A corrida por vacinas após o maior surto recente de febre amarela no Brasil, há quase dois anos, não foi suficiente para conter os riscos de expansão da doença. De acordo com números recentes do Ministério da Saúde, de 1º de janeiro a 8 de novembro deste ano foram registrados 1.311 casos e 450 mortes, quase o dobro do identificado no mesmo período do ano anterior, 736 casos e 230 mortes. Agora, com a proximidade do verão, época de maior risco de transmissão (o aumento da temperatura favorece a reprodução dos mosquitos transmissores e, por consequência, o potencial de circulação do vírus), o governo faz um alerta para que as pessoas que vivem em áreas com evidências da patologia busquem a vacinação o quanto antes. A cobertura vacinal continua abaixo do necessário.
O Jornal da USP no Ar conversou com o médico infectologista Marcos Boulos, professor do Departamento de Moléstias Infecciosas e Parasitárias da Faculdade de Medicina (FM) da USP e coordenador de Controle de Doenças da Secretaria de Saúde de SP. A febre amarela era uma doença silvestre e, mesmo nas epidemias urbanas, ocorridas antes de 1940, nunca houve tantos casos e mortes quanto neste ano. Boulos aponta que as mudanças de vida, como morar mais próximo às matas e viver de forma mais ecologicamente saudável, levaram à ocorrência de mais casos, teoricamente, pois a doença é própria dos primatas silvestres do que do homem.

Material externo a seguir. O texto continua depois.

(* ===== verification/Echo.v ===== *)
(** The echo servers: [src/examples/echo.c], [echo-timeout.c] and their C++ variants [echo++.cpp], [echo-timeout++.cpp].

    A fiber accepts connections and spawns a fiber for each, which sends back what it receives. The sockets are those of
    the file [Socket], on a heap; what the system calls and [fev_fiber_spawn] return are arguments. The messages that the
    programs print are kept with the error number they contain. *)

From S2P Require Import Prelude Socket Cpp.

Local Open Scope Z_scope.

(** ** Sockets on a heap *)

Record net := mk_net { socks : gmap Z fev_socket; fds : gset Z; interest : gmap Z Z; spawned : list Z }.

Definition put_sock (n : net) (a : Z) (s : fev_socket) (open : gset Z) : net :=
  mk_net (<[a := s]> (socks n)) open (interest n) (spawned n).

Section net.
Context (null : loc).

(** [p]: what the allocator returns, 0 if it fails. *)
Definition socket_create (n : net) (p : Z) : Z * net :=
  match fev_socket_create (negb (p =? 0)) null with
  | (ret, Some s) => (ret, put_sock n p s (fds n))
  | (ret, None) => (ret, n)
  end.

Definition socket_open (n : net) (a sock nb : Z) : option (Z * net) :=
  s ← socks n !! a;
  let '(ret, s, open) := fev_socket_open s (fds n) sock nb in
  Some (ret, put_sock n a s open).

Definition socket_close (n : net) (a c : Z) : option (Z * net) :=
  s ← socks n !! a;
  let '(ret, s, open, tbl) := fev_socket_close s (fds n) (interest n) c in
  Some (ret, mk_net (<[a := s]> (socks n)) open tbl (spawned n)).

Definition socket_destroy (n : net) (a : Z) : option net :=
  _ ← socks n !! a;
  Some (mk_net (delete a (socks n)) (fds n) (interest n) (spawned n)).

(** An accept that returns: [ret] is the new descriptor or an error. *)
Definition socket_accept (n : net) (a new ret : Z) : option (Z * net) :=
  _ ← socks n !! a;
  s ← socks n !! new;
  match accept_op ret with
  | Done r => Some (r, put_sock n new (mk_socket (read_end s) (write_end s) ret (error s)) ({[ret]} ∪ fds n))
  | Err e => Some (e, n)
  end.

(** ** The fiber of a connection *)

(** The messages, with the error number. *)
Inductive message :=
| ReadFailed (err : Z) | WriteFailed (err : Z)
| CreateFailed (err : Z) | OpenFailed (err : Z) | ReuseAddrFailed (err : Z) | BindFailed (err : Z) | ListenFailed (err : Z)
| CreateNewFailed (err : Z) | AcceptFailed (err : Z) | SpawnFailed (err : Z)
| Usage | ParsePortFailed | HostFailed | SchedFailed (err : Z) | SpawnMainFailed (err : Z) | RunFailed (err : Z).

Definition byte := Z.

(** What happens in one round: a read returns [num_read] and has put [data] at the start of the buffer; a write of what was
    read returns [num_written]. *)
Record round := mk_round { num_read : Z; data : list byte; num_written : Z }.

(** The buffer after a read. *)
Definition fill (buffer data : list byte) : list byte := data ++ drop (length data) buffer.

(** The loop of [echo]: the bytes that were sent and the messages; [None]: it still runs. *)
Fixpoint echo_loop (rs : list round) (buffer sent : list byte) : option (list byte * list message) :=
  match rs with
  | [] => None
  | r :: rs =>
      if num_read r <=? 0 then
        Some (sent, if num_read r <? 0 then [ReadFailed (i32 (- num_read r))] else [])
      else
        let buffer := fill buffer (data r) in
        let sent := sent ++ take (Z.to_nat (num_written r)) (take (Z.to_nat (num_read r)) buffer) in
        if negb (num_written r =? num_read r) then
          Some (sent, if num_written r <? 0 then [WriteFailed (i32 (- num_written r))] else [])
        else echo_loop rs buffer sent
  end.

(** [echo]: the socket is closed and destroyed at the end; [c]: what [close] returns. *)
Definition echo (n : net) (a : Z) (buffer : list byte) (rs : list round) (c : Z)
    : option (list byte * list message * net) :=
  '(sent, msgs) ← echo_loop rs buffer [];
  '(_, n) ← socket_close n a c;
  n ← socket_destroy n a;
  Some (sent, msgs, n).

(** The C++ variant: a short write is not noticed, and a negative result is thrown as an exception, which ends the fiber. *)
Fixpoint echo_cpp_loop (rs : list round) (buffer sent : list byte) : option (list byte * option Z) :=
  match rs with
  | [] => None
  | r :: rs =>
      match socket_read (num_read r) with
      | Val num_read =>
          if num_read =? 0 then Some (sent, None)
          else
            let buffer := fill buffer (data r) in
            let sent := sent ++ take (Z.to_nat (num_written r)) (take (Z.to_nat num_read) buffer) in
            match socket_write (num_written r) with
            | Val _ => echo_cpp_loop rs buffer sent
            | Throw code => Some (sent, Some code)
            | Terminate => Some (sent, None)
            end
      | Throw code => Some (sent, Some code)
      | Terminate => Some (sent, None)
      end
  end.

(** [echo-timeout.c] and [echo-timeout++.cpp] only differ in the function that reads: [num_read] is what [fev_socket_try_read_for]
    returns, which may be [-ETIMEDOUT]. *)
Definition echo_timeout := echo.
Definition echo_timeout_cpp_loop := echo_cpp_loop.

(** ** The acceptor *)

(** Where it is; [a] is the listening socket, [new] the one of the next connection. *)
Inductive apc :=
| ACreate | AOpen (a : Z) | AReuseAddr (a : Z) | ABind (a : Z) | AListen (a : Z)
| ACreateNew (a : Z) | AAccept (a new : Z) | ASpawn (a new : Z)
| AClose (a : Z) (msg : message) | ADestroy (a : Z) (msg : message) | AOut (msg : message).

Record server := mk_server { sn : net; spc : apc }.

(** A call of [acceptor]: [x] is what it returns (a descriptor or an address where there is one), [nb] what [fev_set_nonblock]
    returns. The result 0 of [fev_fiber_spawn] means that a fiber has the socket. A close of an open descriptor succeeds. *)
Definition acceptor (s : server) (x nb : Z) : option server :=
  let n := sn s in
  match spc s with
  | ACreate =>
      let '(ret, n) := socket_create n x in
      Some (mk_server n (if negb (ret =? 0) then AOut (CreateFailed (- ret)) else AOpen x))
  | AOpen a =>
      '(ret, n) ← socket_open n a x nb;
      Some (mk_server n (if negb (ret =? 0) then ADestroy a (OpenFailed (- ret)) else AReuseAddr a))
  | AReuseAddr a => Some (mk_server n (if negb (x =? 0) then AClose a (ReuseAddrFailed (- x)) else ABind a))
  | ABind a => Some (mk_server n (if negb (x =? 0) then AClose a (BindFailed (- x)) else AListen a))
  | AListen a => Some (mk_server n (if negb (x =? 0) then AClose a (ListenFailed (- x)) else ACreateNew a))
  | ACreateNew a =>
      let '(ret, n) := socket_create n x in
      Some (mk_server n (if negb (ret =? 0) then AClose a (CreateNewFailed (- ret)) else AAccept a x))
  | AAccept a new =>
      '(ret, n) ← socket_accept n a new x;
      if negb (ret =? 0) then
        n ← socket_destroy n new;
        Some (mk_server n (AClose a (AcceptFailed (- ret))))
      else Some (mk_server n (ASpawn a new))
  | ASpawn a new =>
      if negb (x =? 0) then
        n ← socket_destroy n new;
        Some (mk_server n (AClose a (SpawnFailed (- x))))
      else Some (mk_server (mk_net (socks n) (fds n) (interest n) (new :: spawned n)) (ACreateNew a))
  | AClose a msg => '(_, n) ← socket_close n a 0; Some (mk_server n (ADestroy a msg))
  | ADestroy a msg => n ← socket_destroy n a; Some (mk_server n (AOut msg))
  | AOut _ => None
  end.

Definition acceptor_timeout := acceptor.

(** The steps of the program: the acceptor goes on, or the fiber of a connection runs to its end. *)
Inductive label := LAcceptor (x nb : Z) | LEcho (a : Z) (buffer : list byte) (rs : list round).

(** New sockets and descriptors are not in use. *)
Definition fresh (s : server) (l : label) : bool :=
  match l with
  | LAcceptor x nb =>
      match spc s with
      | ACreate | ACreateNew _ => bool_decide (x ∉ dom (socks (sn s)))
      | AOpen _ | AAccept _ _ => bool_decide (x ∉ fds (sn s))
      | _ => true
      end
  | LEcho _ _ _ => true
  end.

Definition server_step (s : server) (l : label) : option server :=
  match l with
  | LAcceptor x nb => acceptor s x nb
  | LEcho a buffer rs =>
      '(_, _, n) ← echo (sn s) a buffer rs 0;
      Some (mk_server (mk_net (socks n) (fds n) (interest n) (filter (λ x, x ≠ a) (spawned n))) (spc s))
  end.

Definition server_next (s : server) (l : label) : option server :=
  if fresh s l && match l with LEcho a _ _ => bool_decide (a ∈ spawned (sn s)) | _ => true end then server_step s l else None.

Definition server_init : server := mk_server (mk_net ∅ ∅ ∅ []) ACreate.
End net.

(** ** What is echoed *)

(** A read fills at most the buffer; a write sends at most what it is given. *)
Definition round_ok (size : Z) (r : round) : Prop :=
  num_read r <= size ∧ (0 < num_read r → Z.of_nat (length (data r)) = num_read r) ∧ num_written r <= num_read r.
(* ===== verification/Examples.v ===== *)
(** Two more example programs: [src/examples/fibonacci++.cpp], fibers that create and join fibers, and
    [src/examples/condition-variable++.cpp], two fibers that hand data over with a condition variable.

    They use of the library what [Fiber], [Mutex] and [Cond] show: a join returns after the fiber has ended, at most one fiber holds a
    mutex, and a wait on a condition variable releases the mutex and takes it again. *)

From S2P Require Import Prelude.
From stdpp Require Import strings.
From Stdlib Require String.

Local Open Scope Z_scope.

(** ** Fibonacci numbers *)

Module Fibonacci.

(** A fiber that computes [fibonacci(n, result)]. The fibers it has created are part of its state; one that has ended has written its
    result to the variable of its creator. *)
Inductive fib :=
| Start (n : Z)
| Created1 (n : Z) (fiber1 : fib)                   (* [fiber1] exists *)
| Created2 (n : Z) (fiber1 fiber2 : fib)            (* both exist; before the first join *)
| Joined1 (n : Z) (result1 : Z) (fiber2 : fib)      (* before the second join *)
| Joined2 (n : Z) (result1 result2 : Z)             (* before the addition *)
| Ended (result : Z).

(** Which fiber runs: the one at the root of the state, or one it has created. *)
Inductive who := Self | First (w : who) | Second (w : who).

Definition INT_MAX : Z := 2 ^ 31 - 1.

(** [int] addition; [None]: it overflows. *)
Definition add_int (x y : Z) : option Z := if (- INT_MAX - 1 <=? x + y) && (x + y <=? INT_MAX) then Some (x + y) else None.
(** * Real-time voice console: audio pipeline and event handling

    A shallow embedding of [real_time_voice/voice_console.py]:
    the [AudioProcessor] (capture, transmit and playback lines with their
    worker threads) and the [BasicVoiceAssistant] event handler, followed
    by the properties of the pipeline.

    Conventions.
    - Python [bytes] are [list byte]; Python [str] is [string].
    - A truthiness test [if x] on bytes or on a string is "x is not empty".
    - The mutable objects live in one [World]; every method is a function
      in the monad [M], which threads the world and may raise.  A raise
      keeps the mutations made before it, as in Python.
    - What the program does to its collaborators (audio device, connection,
      logger, console, threads) is appended to the world's [trace].
    - One iteration of a worker thread's loop is one atomic [Tick]; the
      scheduler is an arbitrary list of ticks.
    - A coroutine handed to the event loop from a worker thread runs
      later, when the loop takes its turn: handing over and running are
      two steps, and two effects in the trace. *)

From Stdlib Require Import List String Ascii Bool NArith ZArith Arith Lia QArith.
From Stdlib Require Import Strings.Byte.
Import ListNotations.

Local Close Scope Q_scope.
Local Open Scope string_scope.
Local Open Scope list_scope.

Set Implicit Arguments.

(** ** Bytes and truthiness *)

Definition bytes := list byte.

Definition nonempty_bytes (b : bytes) : bool :=
  match b with [] => false | _ :: _ => true end.

Definition nonempty_str (s : string) : bool :=
  match s with EmptyString => false | String _ _ => true end.

(** ** Transport encoding

    [base64.b64encode(audio_data).decode("utf-8")]: the standard base64
    alphabet with [=] padding (RFC 4648, section 4), three bytes to four
    characters. *)

Module Base64.

Definition alphabet : list ascii :=
  list_ascii_of_string
    "ABCDEFGHIJKLMNOPQRSTUVWXYZabcdefghijklmnopqrstuvwxyz0123456789+/".

Definition pad : ascii := "="%char.

Definition char_of (n : N) : ascii := nth (N.to_nat n) alphabet pad.

Fixpoint find_index (c : ascii) (l : list ascii) (i : N) : option N :=
  match l with
  | [] => None
  | x :: l' => if Ascii.eqb c x then Some i else find_index c l' (N.succ i)
  end.

Definition index_of (c : ascii) : option N := find_index c alphabet 0.

(** The values a character of the alphabet stands for. *)
Definition sextets : list N := map N.of_nat (seq 0 64).

(** The four sextets of a group; a missing byte counts as zero. *)
Definition sextet0 (x : N) : N := (x / 4)%N.
Definition sextet1 (x y : N) : N := ((x mod 4) * 16 + y / 16)%N.
Definition sextet2 (y z : N) : N := ((y mod 16) * 4 + z / 64)%N.
Definition sextet3 (z : N) : N := (z mod 64)%N.

Fixpoint b64encode (data : bytes) : string :=
  match data with
  | [] => EmptyString
  | [a] =>
      let x := Byte.to_N a in
      String (char_of (sextet0 x)) (String (char_of (sextet1 x 0))
        (String pad (String pad EmptyString)))
  | [a; b] =>
      let x := Byte.to_N a in
      let y := Byte.to_N b in
      String (char_of (sextet0 x)) (String (char_of (sextet1 x y))
        (String (char_of (sextet2 y 0)) (String pad EmptyString)))
  | a :: b :: c :: rest =>
      let x := Byte.to_N a in
      let y := Byte.to_N b in
      let z := Byte.to_N c in
      String (char_of (sextet0 x)) (String (char_of (sextet1 x y))
        (String (char_of (sextet2 y z)) (String (char_of (sextet3 z))
          (b64encode rest))))
  end.

Definition byte_of (n : N) : byte :=
  match Byte.of_N (n mod 256) with
  | Some b => b
  | None => Byte.x00
  end.

Definition octet0 (s0 s1 : N) : byte := byte_of (s0 * 4 + s1 / 16).
Definition octet1 (s1 s2 : N) : byte := byte_of ((s1 mod 16) * 16 + s2 / 4).
Definition octet2 (s2 s3 : N) : byte := byte_of ((s2 mod 4) * 64 + s3).

Definition is_empty (s : string) : bool :=
  match s with EmptyString => true | String _ _ => false end.

(** Modelled from the spec: the decoding of a transport payload back to
    PCM bytes.  The source never decodes (inbound deltas reach the event
    handler as bytes); this is the inverse the spec's round trip speaks of,
    base64 with the standard alphabet, padding accepted only in the last
    group of four.  [None] is a malformed payload. *)
Fixpoint b64decode (s : string) : option bytes :=
  match s with
  | EmptyString => Some []
  | String c1 (String c2 (String c3 (String c4 rest))) =>
      match index_of c1, index_of c2 with
      | Some s0, Some s1 =>
          if Ascii.eqb c3 pad then
            if Ascii.eqb c4 pad && is_empty rest
            then Some [octet0 s0 s1] else None
          else
            match index_of c3 with
            | None => None
            | Some s2 =>
                if Ascii.eqb c4 pad then
                  if is_empty rest
                  then Some [octet0 s0 s1; octet1 s1 s2] else None
                else
                  match index_of c4 with
                  | None => None
                  | Some s3 =>
                      match b64decode rest with
                      | None => None
                      | Some tl =>
                          Some (octet0 s0 s1 :: octet1 s1 s2 :: octet2 s2 s3 :: tl)
                      end
                  end
            end
      | _, _ => None
      end
  | _ => None
  end.

End Base64.

(** ** Session configuration ([_setup_session]) *)

Inductive Modality := TEXT | AUDIO.
Inductive AudioFormat := PCM16.

Record ServerVad := {
  threshold : Q;
  prefix_padding_ms : nat;
  silence_duration_ms : nat
}.

(** [Union[AzureStandardVoice, str]] *)
Inductive VoiceConfig :=
| AzureStandardVoice (name : string) (type : string)
| VoiceName (voice : string).

Record RequestSession := {
  modalities : list Modality;
  instructions : string;
  voice : VoiceConfig;
  input_audio_format : AudioFormat;
  output_audio_format : AudioFormat;
  turn_detection : ServerVad
}.

Definition hyphen : ascii := "-"%char.

(** [s.startswith(p)] *)
Definition startswith (s p : string) : bool := String.prefix p s.

(** [sub in s] *)
Fixpoint str_in (sub s : string) : bool :=
  String.prefix sub s ||
  match s with
  | EmptyString => false
  | String _ s' => str_in sub s'
  end.

Definition is_azure_voice (v : string) : bool :=
  startswith v "en-US-" || startswith v "en-CA-" || str_in "-" v.

Definition voice_config (v : string) : VoiceConfig :=
  if is_azure_voice v
  then AzureStandardVoice v "azure-standard"
  else VoiceName v.

Definition turn_detection_config : ServerVad :=
  {| threshold := (1 # 2)%Q; prefix_padding_ms := 300; silence_duration_ms := 500 |}.

Definition session_config (v instr : string) : RequestSession :=
  {| modalities := [TEXT; AUDIO];
     instructions := instr;
     voice := voice_config v;
     input_audio_format := PCM16;
     output_audio_format := PCM16;
     turn_detection := turn_detection_config |}.

(** ** The world: the [AudioProcessor] object, the assistant's flags,
    the live worker threads, the coroutines waiting on the event loop and
    the trace of effects *)

Inductive Level := DEBUG | INFO | ERROR.

Inductive Worker := CaptureWorker | SendWorker | PlaybackWorker.

(** An exception is represented by its message. *)
Definition Exn := string.

Inductive Effect :=
| Log (lvl : Level) (msg : string)             (* logger.debug / info / error *)
| Print (msg : string)                         (* print(...) *)
| OpenInput (h : nat)                          (* audio.open(input=True) returned stream h *)
| OpenOutput (h : nat)                         (* audio.open(output=True) returned stream h *)
| StartStream (h : nat)                        (* stream.start_stream() *)
| StopStream (h : nat)                         (* stream.stop_stream() *)
| CloseStream (h : nat)                        (* stream.close() *)
| ReadFrame (h : nat) (data : bytes)           (* input_stream.read(...) returned data *)
| WriteFrame (h : nat) (data : bytes)          (* output_stream.write(data) *)
| AppendAudio (payload : string)               (* input_audio_buffer.append(audio=payload) scheduled *)
| Transmit (payload : string)                  (* the event loop runs that coroutine: the payload is sent *)
| ResponseCancel                               (* conn.response.cancel() called *)
| SessionUpdate (cfg : RequestSession)         (* conn.session.update(session=cfg) *)
| ThreadStart (t : nat) (k : Worker)           (* threading.Thread(target=...).start() *)
| ThreadJoin (t : nat)                         (* thread.join(timeout=1.0) *)
| Terminate                                    (* audio.terminate() *)
| ExecutorShutdown.                            (* executor.shutdown(wait=True) *)

Record AudioProcessor := {
  is_capturing : bool;
  is_playing : bool;
  input_stream : option nat;
  output_stream : option nat;
  audio_queue : list bytes;
  audio_send_queue : list string;
  capture_thread : option nat;
  playback_thread : option nat;
  send_thread : option nat;
  loop : bool                                  (* self.loop is not None *)
}.

Record World := {
  ap : AudioProcessor;
  session_ready : bool;
  threads : list (nat * Worker);               (* started threads whose loop has not returned *)
  next_id : nat;                               (* identity of the next stream or thread object *)
  trace : list Effect;
  scheduled : list string;                     (* append coroutines handed to the event loop, not yet run *)
  audio_processor : bool                       (* self.audio_processor is not None *)
}.

(** Field assignments. *)

Definition set_is_capturing (v : bool) (a : AudioProcessor) : AudioProcessor :=
  {| is_capturing := v; is_playing := is_playing a;
     input_stream := input_stream a; output_stream := output_stream a;
     audio_queue := audio_queue a; audio_send_queue := audio_send_queue a;
     capture_thread := capture_thread a; playback_thread := playback_thread a;
     send_thread := send_thread a; loop := loop a |}.

Definition set_is_playing (v : bool) (a : AudioProcessor) : AudioProcessor :=
  {| is_capturing := is_capturing a; is_playing := v;
     input_stream := input_stream a; output_stream := output_stream a;
     audio_queue := audio_queue a; audio_send_queue := audio_send_queue a;
     capture_thread := capture_thread a; playback_thread := playback_thread a;
     send_thread := send_thread a; loop := loop a |}.

Definition set_input_stream (v : option nat) (a : AudioProcessor) : AudioProcessor :=
  {| is_capturing := is_capturing a; is_playing := is_playing a;
     input_stream := v; output_stream := output_stream a;
     audio_queue := audio_queue a; audio_send_queue := audio_send_queue a;
     capture_thread := capture_thread a; playback_thread := playback_thread a;
     send_thread := send_thread a; loop := loop a |}.

Definition set_output_stream (v : option nat) (a : AudioProcessor) : AudioProcessor :=
  {| is_capturing := is_capturing a; is_playing := is_playing a;
     input_stream := input_stream a; output_stream := v;
     audio_queue := audio_queue a; audio_send_queue := audio_send_queue a;
     capture_thread := capture_thread a; playback_thread := playback_thread a;
     send_thread := send_thread a; loop := loop a |}.

Definition set_audio_queue (v : list bytes) (a : AudioProcessor) : AudioProcessor :=
  {| is_capturing := is_capturing a; is_playing := is_playing a;
     input_stream := input_stream a; output_stream := output_stream a;
     audio_queue := v; audio_send_queue := audio_send_queue a;
     capture_thread := capture_thread a; playback_thread := playback_thread a;
     send_thread := send_thread a; loop := loop a |}.

Definition set_audio_send_queue (v : list string) (a : AudioProcessor) : AudioProcessor :=
  {| is_capturing := is_capturing a; is_playing := is_playing a;
     input_stream := input_stream a; output_stream := output_stream a;
     audio_queue := audio_queue a; audio_send_queue := v;
     capture_thread := capture_thread a; playback_thread := playback_thread a;
     send_thread := send_thread a; loop := loop a |}.

Definition set_capture_thread (v : option nat) (a : AudioProcessor) : AudioProcessor :=
  {| is_capturing := is_capturing a; is_playing := is_playing a;
     input_stream := input_stream a; output_stream := output_stream a;
     audio_queue := audio_queue a; audio_send_queue := audio_send_queue a;
     capture_thread := v; playback_thread := playback_thread a;
     send_thread := send_thread a; loop := loop a |}.
Lemma send_in_test_mode_witness :
  Gateway.truthy (Gateway.test test_gateway) = true
  ∧ Gateway.send popsicle_down (test_gateway, sample_world)
    = (Normal (Fulfilled (DocText
         (u "Test call to NCBI eUtils: http://eutils.ncbi.nlm.nih.gov/entrez/eutils/esearch.fcgi?retmode=json&term=a&"))),
       (with_base test_gateway, sample_world)).
Proof.
  split; [reflexivity|].
  apply (send_in_test_mode popsicle_down test_gateway sample_world); [reflexivity|].
  by vm_compute.
Defined.

(** ** get *)

Section GetOutcomes.

Context (popsicle : request → promise response).
Context {parser result : Type}.
Context (createParser : option jsstring → option jsstring → completion parser).
Context (callback : parser → promise result).

(** X6. When the exchange does not succeed, get settles as popsicle did (the
    same rejection, or never) and only the request is logged: the parser
    factory and the handler are not called. *)
Theorem get_passes_failure_on g w url :
  (Gateway.generateUrl (g, w)).1 = Normal url →
  Gateway.truthy (Gateway.test g) = false →
  (∀ resp, popsicle (Request (u "GET") url) ≠ Fulfilled resp) →
  Gateway.get popsicle parser createParser result callback (g, w)
  = (Normal (match popsicle (Request (u "GET") url) with
             | Rejected e => Rejected e
             | _ => Pending
             end),
     (with_base g, emit (Http (Request (u "GET") url)) w)).
Proof.
  rewrite generateUrl_run. cbn [fst]. intros Hu Ht Hp.
  unfold Gateway.get, mbind, M_bind. rewrite send_run, Hu, Ht.
  by destruct (popsicle _) as [resp|e|]; [destruct (Hp resp)| |].
Qed.

(** X7. When the parser factory throws, get rejects with what it threw and
    the handler is not called. *)
Theorem get_rejects_when_parser_throws g w url resp e :
  (Gateway.generateUrl (g, w)).1 = Normal url →
  Gateway.truthy (Gateway.test g) = false →
  popsicle (Request (u "GET") url) = Fulfilled resp →
  createParser (Some (body resp)) (Gateway.method g) = Throw e →
  Gateway.get popsicle parser createParser result callback (g, w)
  = (Normal (Rejected e),
     (with_base g,
      emit (ParserCreated (Some (body resp)) (Gateway.method g))
        (emit (Http (Request (u "GET") url)) w))).
Proof.
  rewrite generateUrl_run. cbn [fst]. intros Hu Ht Hp Hc.
  erewrite get_on_success.
  2:{ rewrite send_run, Hu, Ht, Hp. reflexivity. }
  cbn [document_body]. change (Gateway.method (with_base g)) with (Gateway.method g).
  by rewrite Hc.
Qed.
(** X3. A process whose [main] runs a test body with at most
    [INT_MAX] failing checks and returns 0: its exit status is 0
    exactly when no check fails and 1 otherwise; when no check fails
    its whole output is the green [OK] banner. *)
Theorem process_reports_body
    (term : Terminal) (cs : list (site * check_call)) :
  failing cs <= INT_MAX ->
  exists w,
    run_checks cs initial_world = Running w
    /\ (exit_status 0 w = 0 <-> failing cs = 0)
    /\ (failing cs <> 0 -> forall s, exit_status s w = 1)
    /\ (failing cs = 0 -> final_output w = ansi_text "green" ("OK" ++ nl)).
Proof.
  intros B.
  destruct (run_checks_counts_failures cs initial_world) as (w & E & C).
  { unfold in_int, INT_MIN, INT_MAX. simpl. lia. }
  { simpl. exact B. }
  simpl in C. exists w. split; [exact E|].
  assert (S : forall s, exit_status s w = if failing cs =? 0 then s else 1).
  { intros s. rewrite exit_status_by_count, C. reflexivity. }
  repeat split.
  - rewrite S. destruct (Z.eqb_spec (failing cs) 0); [auto | discriminate].
  - intros Z0. rewrite S, Z0. reflexivity.
  - intros NZ s. rewrite S.
    destruct (Z.eqb_spec (failing cs) 0); [contradiction | reflexivity].
  - intros Z0.
    destruct (run_checks_appends cs initial_world) as (w2 & out & E2 & _ & U & _).
    rewrite E in E2. injection E2 as <-. rewrite (U Z0).
    reflexivity.
Qed.

Lemma process_reports_body_witness :
  exists w,
    run_checks (term := plain_terminal) ten_checks initial_world = Running w
    /\ exit_status (term := plain_terminal) 0 w = 1.
Proof.
  destruct (process_reports_body plain_terminal ten_checks)
    as (w & E & _ & N & _).
  - unfold INT_MAX. vm_compute. discriminate.
  - exists w. split; [exact E|]. apply N. vm_compute. discriminate.
Defined.

(** ** The compound addition as a statement *)

(** X4. [unit_test_failures += i;] with a sum within the range of
    [int]: [operator+=] returns the counter by value, and the copy is
    destroyed when the statement ends. With a nonzero sum its
    destructor prints the red [ERRORS!] banner and ends the process
    with status 1; with a zero sum it prints the green [OK] banner and
    the program goes on. The static counter holds the sum either
    way. *)
Theorem add_assign_statement_runs_destructor
    (term : Terminal) (i : Z) (w : world) :
  in_int (pvt.m_failures (unit_test_failures w) + i) ->
  let sum := pvt.m_failures (unit_test_failures w) + i in
  (sum <> 0 ->
   add_assign_statement i w
   = Exited 1 {| cout := cout w ++ ansi_text "red" ("ERRORS!" ++ nl);
                 unit_test_failures := {| pvt.m_failures := sum |} |})
  /\ (sum = 0 ->
      add_assign_statement i w
      = Running {| cout := cout w ++ ansi_text "green" ("OK" ++ nl);
                   unit_test_failures := {| pvt.m_failures := sum |} |}).
Proof.
  intros R sum.
  unfold add_assign_statement, pvt.operator_add_assign, pvt.dtor, print.
  simpl. rewrite (wrap_int_small _ R). fold sum.
  destruct (Z.eqb_spec sum 0) as [Z0|NZ]; simpl; split; intros H;
    try reflexivity; contradiction.
Qed.

Lemma add_assign_statement_runs_destructor_witness :
  add_assign_statement (term := plain_terminal) 2 initial_world
  = Exited 1 {| cout := "" ++ "ERRORS!" ++ nl;
                unit_test_failures := {| pvt.m_failures := 0 + 2 |} |}.
Proof.
  apply (proj1 (add_assign_statement_runs_destructor plain_terminal 2
                  initial_world
                  ltac:(unfold in_int, INT_MIN, INT_MAX; simpl; lia))).
  simpl. discriminate.
Defined.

Antes, a vacinação era realizada apenas quando havia contato com áreas de risco de contágio, mas desde o ano passado a febre amarela entrou nos grandes centros urbanos brasileiros. Em São Paulo, por exemplo, ela se alastrou com um número enorme de casos em Mairiporã e se estendeu até o entorno da Cantareira, levando a um aumento na preocupação com a doença e necessidade de vacinação. Agora, o especialista alerta para a necessidade de que todas as pessoas se vacinem, já que a transmissão do vírus entre primatas nos últimos dois invernos consecutivos, apesar de se tratar de uma doença de verão, sugere um quadro preocupante.
A cobertura de vacinação do Estado de São Paulo é em torno de 60%. Segundo Boulos, esses números estão muito abaixo do ideal, já que, diferentemente de uma doença transmitida por via aérea, por exemplo, qualquer pessoa que não tenha sido vacinada está vulnerável ao contágio, independente de estar cercada de pessoas que se preveniram.
Sobre os problemas da cobertura vacinal, durante o ano passado, o médico atribui culpa às notícias sobre os casos de morte por febre amarela, que levou pessoas que não precisavam se vacinar naquele momento a esperarem por horas em filas. Para evitar a falta das doses, começaram a ser noticiados efeitos adversos da vacina, o que teve efeito mais drástico do que o pretendido e fez com que as pessoas deixassem de buscar a imunização. O especialista estima que 15 milhões de pessoas ainda não se vacinaram.
Boulos adverte que o número de casos da doença já está aumentando com a aproximação do verão, especialmente no litoral do Estado. Por isso, é importante que todos se vacinem e aqueles que não podem fazê-lo usem repelente. O doutor ressalta que não existe interesse na vacinação além da proteção da sociedade contra essa doença e que não há outra forma de prevenção tão efetiva quanto a vacina disponibilizada gratuitamente.